Г. Е. Колоколов высказывает иное мнение. В частности, он пишет, что негодность объекта не равнозначна «негодности» субъекта; он способен нарушить правовой порядок и поэтому представляет серьезную опасность для всего общества. «Согласно с правильным взглядом на основание наказуемости неоконченного деликта, уголовная реакция является вполне применимой и в случае покушения над негодным предметом» 295.
Эта точка зрения в литературе подверглась критике. Так, Н. С. Таганцев указывает, что покушение на несуществующий объект будет мнимо преступным (например, нельзя оскорбить несуществующее лицо). В вопросе же о юридической оценке посягательства на объект преступления, который характеризуется потерпевшим или предметом, находящимся в ином месте или ином положении, он в целом солидарен с Сергеевским, предлагая квалифицировать его по общим правилам о покушении 296.
В ст. 47 Уголовного уложения по данному поводу закреплено следующее правило: «Не почитается преступным деяние, направленное на предмет несуществующий или очевидно негодный для учинения того рода преступного деяния, которое замышлено».
Соучастие
Как и во многих других случаях, Сергеевский не формулирует определение рассматриваемого понятия, если не считать следующего утверждения: «преступное деяние… совершается нередко совместной деятельностью многих лиц, а не одного преступника, таким образом, что преступный результат находится в причинной зависимости от действий всех этих действующих лиц» 297.
Между тем в литературе дефиниции соучастия уже существовали. А. С. Жиряев, первым среди российских ученых специально исследовавший данный институт, например, так характеризует его: «Под стечением преступников 298 (concursus delinguentium) разумеется такое нескольких лиц к одному и тому же преступлению отношение, вследствие коего каждое из них является или заведомо участвовавшим в его совершении, или же учинившим другое какое-либо противозаконное деяние, но по поводу и в интересах первого… Все стекающиеся при одном и том же противозаконном деянии преступники представляются в такой внутренней связи между собою, по коей вина одного более или менее отражается и на всех прочих» 299.
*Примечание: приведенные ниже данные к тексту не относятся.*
(** The terminal's state moves on; nothing else. *)
Lemma rel_term f a t : fs_rel f a -> fs_rel (fs_tty f t) (a_term a t).
Proof. by intros [(B & []) Hf Hl Hd Ht]; split; try done; exists B. Qed.
(** The position in the entry of a terminal is of no account. *)
Lemma rel_tty_pos f a fd ret : fs_rel f a -> a_desc a fd = Some d_tty -> fs_rel (set_fd f fd (advance ret (get_fd f fd))) a.
Proof.
  intros Hr Ed. destruct (fd_desc f a fd _ Hr Ed) as (Hfd & (Ho & Hops & Hmp) & _).
  assert (a_set a fd (Some d_tty) = a) as Ea.
  { unfold a_set, a_desc in *. destruct (fd <? 0); [done|]. destruct (a_fd a !! Z.to_nat fd) as [x|] eqn:E; [|done]. cbn in Ed. subst x.
    rewrite list_insert_id by done. by destruct a. }
  rewrite <- Ea. apply rel_set_fd; [exact Hr|lia|].
  unfold advance. by destruct (0 <? ret).
Qed.

Lemma read_tty_refines f a buf fd n : fs_rel f a -> req_ok f a buf (rq_read fd n) -> a_desc a fd = Some d_tty ->
  exists k0, forall fuel, (k0 <= fuel)%nat ->
  exists res f' a', do_req fuel buf (rq_read fd n) f = Some (res, f') /\ spec_step (bh_full (f_heap f)) a (rq_read fd n) res a' /\ fs_rel f' a'.
Proof.
  intros Hr (Hn & Hb & Hin) Ed. destruct (Hin Ed) as (Hb0 & k0 & out & t & Hrd & Hby & Hle). exists k0. intros fuel Hfu.
  destruct (fd_desc f a fd _ Hr Ed) as (Hfd & (Ho & Hops & Hmp) & _). pose proof Hr as [(B & Hinv) _ _ _ Ht].
  cbn [do_req]. unfold vfs_fd_read. rewrite (bad_fd_some f a fd _ Hr Ed). unfold vfs_read, target. rewrite Hops, Hmp, Hops.
  cbn [call_read]. unfold tty_ops_read. rewrite (proj2 (Z.eqb_neq buf 0)) by lia. cbn [orb].
  destruct (Z.eqb_spec n 0) as [->|Hn0].
  - do 3 eexists. split; [reflexivity|]. change (0 <? 0) with false. cbv iota. split; [by apply sp_read_tty_none|]. by apply rel_tty_pos.
  - rewrite <- Ht, Hrd by done. do 3 eexists. split; [reflexivity|]. rewrite i32_id by lia.
    destruct (Z.ltb_spec (Z.of_nat (List.length out)) 0); [lia|]. rewrite Nat2Z.id.
    set (f1 := set_mem (fs_tty f t) (put (mem_of f) buf out)).
    assert (fs_rel f1 (a_term a t)) as Hr1.
    { apply rel_user_write; [by apply rel_term|apply put_bytes_ok; [eapply bh_bytes, Hinv|done]|]. intros x Hx. apply put_other. lia. }
    split; [|by apply rel_tty_pos].
    assert (bytes (List.length out) (mem_of (set_fd f1 fd (advance (Z.of_nat (List.length out)) (get_fd f1 fd)))) buf = out) as ->.
    { change (mem_of (set_fd f1 _ _)) with (mem_of f1). unfold f1, mem_of at 1, set_mem, fs_heap; cbn [f_heap]. rewrite bh_mem_set. apply bytes_put. }
    by apply (sp_read_tty _ _ _ _ fuel); [|..|apply Hrd].
Qed.
Lemma sent_refl s : sent s s.
Proof. exists (heap s), (hw s), (nic s), (pkt_id s). by destruct s. Qed.
Lemma sent_trans s1 s2 s3 : sent s1 s2 -> sent s2 s3 -> sent s1 s3.
Proof. intros (h & d & n & p & ->) (h' & d' & n' & p' & ->). by exists h', d', n', p'. Qed.
Lemma sent_heap s h : sent s (with_heap s h).
Proof. exists h, (hw s), (nic s), (pkt_id s). by destruct s. Qed.
Lemma sent_hw s d : sent s (with_hw s d).
Proof. exists (heap s), d, (nic s), (pkt_id s). by destruct s. Qed.
Lemma sent_nic s n : sent s (with_nic s n).
Proof. exists (heap s), (hw s), n, (pkt_id s). by destruct s. Qed.
Lemma sent_pkt_id s p : sent s (with_pkt_id s p).
Proof. exists (heap s), (hw s), (nic s), p. by destruct s. Qed.
Lemma sent_kmalloc n s : sent s (snd (kmalloc n s)).
Proof. unfold kmalloc. destruct (kh_alloc n (heap s)). apply sent_heap. Qed.
Lemma sent_kfree p s : sent s (kfree p s).
Proof. apply sent_heap. Qed.

Lemma sent_conns s s' : sent s s' -> conns s' = conns s.
Proof. by intros (h & d & n & p & ->). Qed.
Lemma sent_socks s s' : sent s s' -> socks s' = socks s.
Proof. by intros (h & d & n & p & ->). Qed.
Lemma sent_arp s s' : sent s s' -> arp_table s' = arp_table s.
Proof. by intros (h & d & n & p & ->). Qed.
Lemma sent_ticks s s' : sent s s' -> ticks s' = ticks s.
Proof. by intros (h & d & n & p & ->). Qed.
Lemma sent_conn s s' i : sent s s' -> get_conn s' i = get_conn s i.
Proof. intros Hs. unfold get_conn. by rewrite (sent_conns _ _ Hs). Qed.
End sent.
#[export] Hint Resolve sent_refl sent_heap sent_hw sent_nic sent_pkt_id sent_kmalloc sent_kfree : kernel.

(** ** A concrete machine for the witnesses *)

(** A heap that always has a block (the state counts allocations) and a card
    that has sent every frame by the time the driver looks. *)
#[export] Instance demo_kheap : Kheap Z := {| kh_alloc n h := (4096 * (Z.abs h + 1), Z.abs h + 1); kh_free p h := h |}.
#[export] Instance demo_nichw : NicHw Z := {|
  nic_rd reg d := (0, d);
  nic_wr reg v d := d;
  nic_dma d rd rb td :=
    (d, rd, rb, map (fun t => mk_txd (txd_addr t) (txd_length t) (txd_cso t) (txd_cmd t) 1 (txd_css t) (txd_special t)) td)
|}.

Definition demo_nic : e1000_st :=
  mk_e1000 0 [2; 0; 0; 0; 0; 1] (replicate 32 (mk_rxd 0 0 0)) 0 (replicate 32 (zeros 64)) (replicate 32 0) 0
    (replicate 32 (mk_txd 0 0 0 0 1 0 0)) 0 (replicate 32 (zeros 64)) (replicate 32 0) 0 true true.

(** Address 10.0.2.15/24, gateway 10.0.2.2 known to ARP. *)
Definition demo_net : nst Z Z :=
  mk_nst 0 0 demo_nic [(0x0806, h_arp_rx); (0x0800, h_ipv4_rx)] [2; 0; 0; 0; 0; 1]
    (mk_arp 0x0A000202 [2; 0; 0; 0; 0; 2] :: replicate 15 (mk_arp 0 (zeros 6))) 0x0A00020F
    [(1, h_icmp_rx); (17, h_udp_rx); (6, h_tcp_rx)] 0x0A00020F 0xFFFFFF00 0x0A000202 1 [(68, h_dhcp_rx)]
    (replicate 8 conn_default) 0x12345678 (replicate 16 sock_default) DHCP_STATE_BOUND 0x0A00020F 0x0A000202 0 0
    5000 true (fun _ => 0).
(** ** The state machine *)

(** What one operation may do to the state of one connection: nothing, an edge of
    the TCP diagram, the two places where one segment takes two edges
    (ACK and FIN together), or an abort. *)
Inductive tcp_trans : tcp_state -> tcp_state -> Prop :=
  | tt_stay st : tcp_trans st st
  | tt_listen : tcp_trans TCP_CLOSED TCP_LISTEN
  | tt_connect : tcp_trans TCP_CLOSED TCP_SYN_SENT
  | tt_passive : tcp_trans TCP_CLOSED TCP_SYN_RCVD
  | tt_active_est : tcp_trans TCP_SYN_SENT TCP_ESTABLISHED
  | tt_passive_est : tcp_trans TCP_SYN_RCVD TCP_ESTABLISHED
  | tt_est_fin : tcp_trans TCP_SYN_RCVD TCP_CLOSE_WAIT
  | tt_close_rcvd : tcp_trans TCP_SYN_RCVD TCP_FIN_WAIT_1
  | tt_close_est : tcp_trans TCP_ESTABLISHED TCP_FIN_WAIT_1
  | tt_fin : tcp_trans TCP_ESTABLISHED TCP_CLOSE_WAIT
  | tt_fin_acked : tcp_trans TCP_FIN_WAIT_1 TCP_FIN_WAIT_2
  | tt_fin_both : tcp_trans TCP_FIN_WAIT_1 TCP_CLOSING
  | tt_fin_acked_fin : tcp_trans TCP_FIN_WAIT_1 TCP_TIME_WAIT
  | tt_fin2 : tcp_trans TCP_FIN_WAIT_2 TCP_TIME_WAIT
  | tt_closing : tcp_trans TCP_CLOSING TCP_TIME_WAIT
  | tt_last : tcp_trans TCP_CLOSE_WAIT TCP_LAST_ACK
  | tt_abort st : tcp_trans st TCP_CLOSED.
#[export] Hint Constructors tcp_trans : kernel.

(** The operations of the component. *)
Inductive tcp_op :=
  | op_rx (payload : list Z) (n src_ip dst_ip : Z)
  | op_listen (port : Z) (d c : tcp_cb)
  | op_connect (ip port lport : Z) (d c : tcp_cb)
  | op_send (id : Z) (data : list Z) (n : Z)
  | op_close (id : Z)
  | op_tick
  | op_accept (port : Z)
  | op_read (id n : Z).

Section machine.
Context {H D : Type} `{!Kheap H} `{!NicHw D}.
Implicit Types s : nst H D.

Definition tcp_exec (o : tcp_op) s : nst H D :=
  match o with
  | op_rx p n a b => tcp_rx p n a b s
  | op_listen port d c => snd (tcp_listen port d c s)
  | op_connect ip port lport d c => snd (tcp_connect ip port lport d c s)
  | op_send id data n => snd (tcp_send id data n s)
  | op_close id => snd (tcp_close id s)
  | op_tick => tcp_tick s
  | op_accept port => snd (tcp_accept port s)
  | op_read id n => snd (tcp_read id (u16 n) s)
  end.
(** ** Witnesses *)

Definition demo_est : tcp_conn :=
  mk_conn TCP_ESTABLISHED 0x0A00020F 40000 0x0A000202 80 7 7 4096 0xFFFFFFFE 0 [] 0 0 0 (zeros 4096) 0 0
    cb_tcp_sock_data cb_tcp_sock_close.
Definition demo_tcp : nst Z Z := set_conn demo_net 0 demo_est.
Definition demo_seg (k : Z) (data : list Z) : rx_ev :=
  ev_seg (mk_seg 80 40000 (u32 (0xFFFFFFFE + k)) 7 4096 (TCP_PSH |b TCP_ACK) data (len data)) 0x0A000202 0x0A00020F.
(** Bytes 3-4 early, bytes 1-3, a read, bytes 3-5 (byte 3 again), bytes 4-5, a read. *)
Definition demo_evs : list rx_ev :=
  [demo_seg 2 [3; 4]; demo_seg 0 [1; 2; 3]; ev_read 2; demo_seg 2 [3; 4; 5]; demo_seg 3 [4; 5]; ev_read 16].

Lemma demo_receiving : receiving 0 demo_tcp.
Proof.
  split; [|done|lia|done]. apply wf_set; [exact demo_tcp_wf|]. split; [split|..]; vm_compute; intuition discriminate.
Qed.
Lemma demo_evs_ok : Forall ev_ok demo_evs.
Proof. repeat (apply Forall_cons; split; [first [by split|cbn; lia]|]). by apply Forall_nil. Qed.
Lemma demo_carries : Forall (carries 0xFFFFFFFE [1; 2; 3; 4; 5]) demo_evs.
Proof.
  repeat (apply Forall_cons; split;
    [first [ by exists 0 | by exists 2 | by exists 3 | cbn; lia ]|]). by apply Forall_nil.
Qed.

Lemma tcp_refines_receiver_witness :
  receiving 0 demo_tcp /\ Forall ev_ok demo_evs /\
  fst (ev_run 0 demo_evs demo_tcp) = [1; 2; 3; 4; 5] /\
  spec_run demo_evs (abs (get_conn demo_tcp 0)) =
    (fst (ev_run 0 demo_evs demo_tcp), abs (get_conn (snd (ev_run 0 demo_evs demo_tcp)) 0)) /\
  receiving 0 (snd (ev_run 0 demo_evs demo_tcp)).
Proof.
  split; [exact demo_receiving|]. split; [exact demo_evs_ok|]. split; [vm_compute; reflexivity|].
  exact (tcp_refines_receiver 0 demo_evs demo_tcp demo_receiving demo_evs_ok).
Defined.

Lemma tcp_reliable_delivery_witness :
  Forall (carries 0xFFFFFFFE [1; 2; 3; 4; 5]) demo_evs /\
  exists k, 0 <= k <= len [1; 2; 3; 4; 5] /\
    fst (ev_run 0 demo_evs demo_tcp) ++ rx_queue (get_conn (snd (ev_run 0 demo_evs demo_tcp)) 0) =
      take (Z.to_nat k) [1; 2; 3; 4; 5] /\
    rcv_nxt (get_conn (snd (ev_run 0 demo_evs demo_tcp)) 0) = u32 (0xFFFFFFFE + k).
Proof.
  split; [exact demo_carries|].
  exact (tcp_reliable_delivery 0 0xFFFFFFFE [1; 2; 3; 4; 5] demo_evs demo_tcp demo_receiving eq_refl eq_refl eq_refl
           demo_evs_ok demo_carries).
Defined.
Г. Е. Колоколов предлагает два определения соучастия, условно говоря, формальное и материальное. Согласно первому из них, соучастие – форма преступности, при которой за одно и то же запрещенное законом последствие отвечают несколько субъектов; по второму – соучастие есть такое отношение нескольких лиц к единичному результату, при котором каждое из них виновным образом обусловливает этот результат посредством совершения деяния 300.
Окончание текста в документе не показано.